Wii U preservation in general has hit some troubling markers in recent weeks, with a number of reports of failing consoles. At the moment, this seems to have been isolated to issues with the built-in eMMC-based system storage in early production units, though it’s hard to say for certain. Preservation is also hampered by the relatively low number of units sold for the system, along with the fragility of a few key components like GamePad. Keeping Wii U systems in full working order feels like a tougher prospect than other machines from the era, which is concerning as systems start to fade.
While the Wii U didn’t exactly light the world on fire like its predecessor, it provided a capable HD-ready platform for Nintendo’s development studios and external partners to develop software for.
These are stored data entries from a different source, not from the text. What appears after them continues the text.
Lemma plain_eq ip ip' : plain ip -> plain ip' -> i_type ip = i_type ip' -> i_major ip = i_major ip' ->
  i_minor ip = i_minor ip' -> i_nlink ip = i_nlink ip' -> i_size ip = i_size ip' -> i_addrs ip = i_addrs ip' -> ip = ip'.
Proof. intros (?&?&?&?&?&?&->) (?&?&?&?&?&?&->). simpl. by intros -> -> -> -> -> ->. Qed.

Lemma plain_disk f j : plain (disk_inode f j).
Proof. by repeat eexists. Qed.

Lemma disk_inode_put m j ip j' : image m -> plain ip -> inode_fits ip -> 0 <= j < 200 -> 0 <= j' < 200 ->
  disk_inode (blk (put (iblock j) (put_dinode (dinode_off j) ip (blk m (iblock j))) m)) j'
  = if decide (j' = j) then ip else disk_inode (blk m) j'.
Proof.
  intros I Hp Hf Hj Hj'. unfold disk_inode. rewrite blk_put. pose proof (im_blen _ I (iblock j)) as Hl.
  destruct (put_get_dinode ip zero_inode j (blk m (iblock j)) Hf Hl) as (Hs & _ & Ho).
  pose proof (iblock_range j Hj) as [_ E]. pose proof (iblock_range j' Hj') as [_ E'].
  destruct (decide (j' = j)) as [->|Hne].
  - rewrite decide_True by done. destruct Hs as (H1 & H2 & H3 & H4 & H5 & H6). apply plain_eq; try done. by repeat eexists.
  - destruct (decide (iblock j' = iblock j)) as [Eb|Eb]; [|done]. rewrite Ho, Eb; [done|]. unfold IPB. div_lia.
Qed.

(** A file that fits has addresses that fit. *)
Lemma file_fits f fb ip : file_inv f fb ip -> fb <= FSSIZE -> s16 (i_type ip) = i_type ip -> s16 (i_major ip) = i_major ip ->
  s16 (i_minor ip) = i_minor ip -> s16 (i_nlink ip) = i_nlink ip -> inode_fits ip.
Proof.
  intros V Hfb H1 H2 H3 H4. pose proof (fv_size _ _ _ V) as Hs. unfold MAXFILE, FSSIZE in *.
  split; try done; [apply u32_small; lia|apply V|]. apply Forall_lookup. intros n x Hx. apply u32_small.
  pose proof (lookup_lt_Some _ _ _ Hx) as Hn. rewrite (fv_addrs _ _ _ V) in Hn.
  assert (E : fptr f ip (slot_ptr n) = x) by (rewrite fptr_slot by lia; unfold addr; by rewrite Hx).
  destruct (decide (x = 0)) as [->|Hx0]; [lia|].
  assert (nmeta <= x < fb) as Hr; [|unfold nmeta in Hr; lia]. apply (owns_range f fb ip x V). exists (slot_ptr n).
  split; [|done]. unfold slot_ptr, NDIRECT, MAXFILE in *. case_decide; lia.
Qed.

Lemma winode_run m j ip : image m -> 0 <= j < 200 ->
  winode io j ip m e = Done tt (put (iblock j) (put_dinode (dinode_off j) ip (blk m (iblock j))) m) e.
Proof.
  intros I Hj. unfold winode. rewrite bind_gets, (im_sb _ I). fold (iblock j). destruct (iblock_range j Hj) as [Hb _].
  pose proof (rsect_run m (iblock j) (im_len _ I) ltac:(unfold FSSIZE; lia)) as E. run E.
  apply wsect_run; [apply I|unfold FSSIZE; lia].
Qed.

Lemma rinode_run m j : image m -> 0 <= j < 200 -> rinode io j m e = Done (disk_inode (blk m) j) m e.
Proof.
  intros I Hj. unfold rinode. rewrite bind_gets, (im_sb _ I). fold (iblock j). destruct (iblock_range j Hj) as [Hb _].
  pose proof (rsect_run m (iblock j) (im_len _ I) ltac:(unfold FSSIZE; lia)) as E. by run E.
Qed.

(** ** The image as a list of files *)

(** The blocks of all files. *)
Definition total (A : list (Z * list Z)) : Z := foldr (fun tc n => need (Z.of_nat (length tc.2)) + n) 0 A.

(** The image holds the files [A], a type and the contents for each inode from 1 on. *)
Record table (m : mkfs) (A : list (Z * list Z)) : Prop := {
  tb_image : image m;
  tb_next : freeinode m = 1 + Z.of_nat (length A);
  tb_max : Z.of_nat (length A) < 200;
  tb_file : forall j t c, A !! j = Some (t, c) -> let ip := disk_inode (blk m) (1 + Z.of_nat j) in
    file_inv (blk m) (freeblock m) ip /\ i_type ip = t /\ i_major ip = 0 /\ i_minor ip = 0 /\ i_nlink ip = 1
    /\ i_size ip = Z.of_nat (length c) /\ contents (blk m) ip = c;
  tb_apart : forall j j' b, (j < length A)%nat -> (j' < length A)%nat ->
    owns (blk m) (disk_inode (blk m) (1 + Z.of_nat j)) b -> owns (blk m) (disk_inode (blk m) (1 + Z.of_nat j')) b -> j = j';
  tb_free : freeblock m = nmeta + total A;
  tb_cover : forall b, nmeta <= b < freeblock m -> exists j, (j < length A)%nat /\ owns (blk m) (disk_inode (blk m) (1 + Z.of_nat j)) b;
  tb_spare : forall j, 0 <= j < 200 -> j = 0 \/ Z.of_nat (length A) < j -> i_type (disk_inode (blk m) j) = 0
}.
(* ===== verification/Image.v ===== *)
(** * The kernel on the image of mkfs

    The file system that mkfs makes is one in which the kernel finds, under the
    name of each file of the build machine, an inode from which it reads the
    contents of that file. *)

From stdpp Require Import base gmap list strings sets.
From Stdlib Require Import ZArith Lia.
From S2P Require Import Prelude State Bytes Spinlock Sched Bio Cache Machine Log LogSpec Crash Transaction Fs FsFormat Icache Tx Balloc Contents Lookup Mkfs MkfsSpec.

(** ** The inodes of the image *)

(** The entries of a directory that is made of entries. *)
Lemma entries_join es : Forall (fun de => length de = 16%nat) es -> entries (mjoin es) = es.
Proof.
  intros H. assert (Hl : length (mjoin es) = (16 * length es)%nat) by (induction H as [|de es Hd H IH]; simpl; rewrite ?length_app; lia).
  unfold entries. rewrite Hl, Nat.mul_comm, Nat.div_mul by done. clear Hl. induction H as [|de es Hd H IH]; [done|].
  cbn [length seq fmap list_fmap]. f_equal.
  - rewrite Nat.mul_0_r, drop_0. change (mjoin (de :: es)) with (de ++ mjoin es). by rewrite take_app_length'.
  - rewrite <- IH at 2. rewrite <- seq_shift, <- list_fmap_compose. apply list_fmap_ext. intros _ q _. simpl.
    change (mjoin (de :: es)) with (de ++ mjoin es). f_equal. rewrite drop_app_ge by lia. f_equal. lia.
Qed.

(** Comparing names as they are stored with names as they are looked up. *)
Lemma strncmp_stored n : forall s t, Forall (fun c => 0 < c < 256) s -> Forall (fun c => 0 < c < 256) t ->
  strncmp_list (take n s) (take n (t ++ replicate n 0)) n = 0 <-> take n s = take n t.
Proof.
  induction n as [|n IH]; intros s t Hs Ht; [done|].
  assert (Hu : forall c, 0 < c < 256 -> u8 c = c) by (intros c Hc; unfold u8; apply Z.mod_small; lia).
  destruct Hs as [|c s Hc Hs], Ht as [|d t Hd Ht]; simpl.
  - done.
  - rewrite (Hu d) by done. change (u8 0) with 0. split; [lia|done].
  - rewrite (Hu c) by done. change (u8 0) with 0. unfold truth. rewrite (proj2 (Z.eqb_neq c 0)) by lia. cbn [negb andb].
    destruct (Z.eqb_spec c 0); [lia|]. split; [lia|done].
  - unfold truth. rewrite (proj2 (Z.eqb_neq c 0)) by lia. cbn [negb andb]. destruct (Z.eqb_spec c d) as [->|Hne].
    + change (t ++ 0 :: replicate n 0) with (t ++ replicate 1 0 ++ replicate n 0).
      replace (take n (t ++ replicate 1 0 ++ replicate n 0)) with (take n (t ++ replicate n 0)).
      { rewrite IH by done. split; [by intros ->|by intros [= ->]]. }
      rewrite <- replicate_add. rewrite !take_app, !take_replicate. f_equal. f_equal. lia.
    + rewrite !Hu by done. split; [lia|congruence].
Qed.

Definition name_ok (name : list Z) : Prop := Forall (fun c => 0 < c < 256) name.

Lemma de_inum_dirent inum name : 0 <= inum < 2 ^ 16 -> de_inum (dirent_bytes inum name) = inum.
Proof.
  intros Hi. unfold de_inum, dirent_bytes, rd. rewrite drop_0, take_app_length' by (by rewrite length_le_bytes). rewrite le_val_bytes.
  apply Z.mod_small. simpl. lia.
Qed.

Lemma is_entry_stored name inum name' : name_ok name -> name_ok name' -> 0 < inum < 2 ^ 16 ->
  is_entry (take DIRSIZ name) (dirent_bytes inum name') = bool_decide (take DIRSIZ name = take DIRSIZ name').
Proof.
  intros H H' Hi. pose proof (de_inum_dirent inum name' ltac:(lia)) as E1.
  assert (E2 : de_name (dirent_bytes inum name') = take DIRSIZ (name' ++ replicate DIRSIZ 0)).
  { unfold de_name, dirent_bytes, strncpy_list. rewrite drop_app_length' by (by rewrite length_le_bytes). rewrite take_take. f_equal. }
  unfold is_entry. rewrite E1, E2, (proj2 (Z.eqb_neq inum 0)) by lia. cbn [negb andb]. unfold namecmp.
  apply Bool.eq_iff_eq_true. rewrite Z.eqb_eq, bool_decide_eq_true. by apply strncmp_stored.
Qed.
Even with a low-wattage GPU and bizarrely weak CPU, the system was still far more capable than any prior Nintendo platform, and the visual accomplishment and complexity of first-party Wii U titles often impressed. In some ways it felt like a test run for the Switch, a system that arrived a few years too early to really make the concept work.
Today, some six years after the Switch debuted, there are still a substantial number of impressive games that are stranded on the aging Wii U. My advice would be to pick them up while you still can, because the window of opportunity is rapidly closing.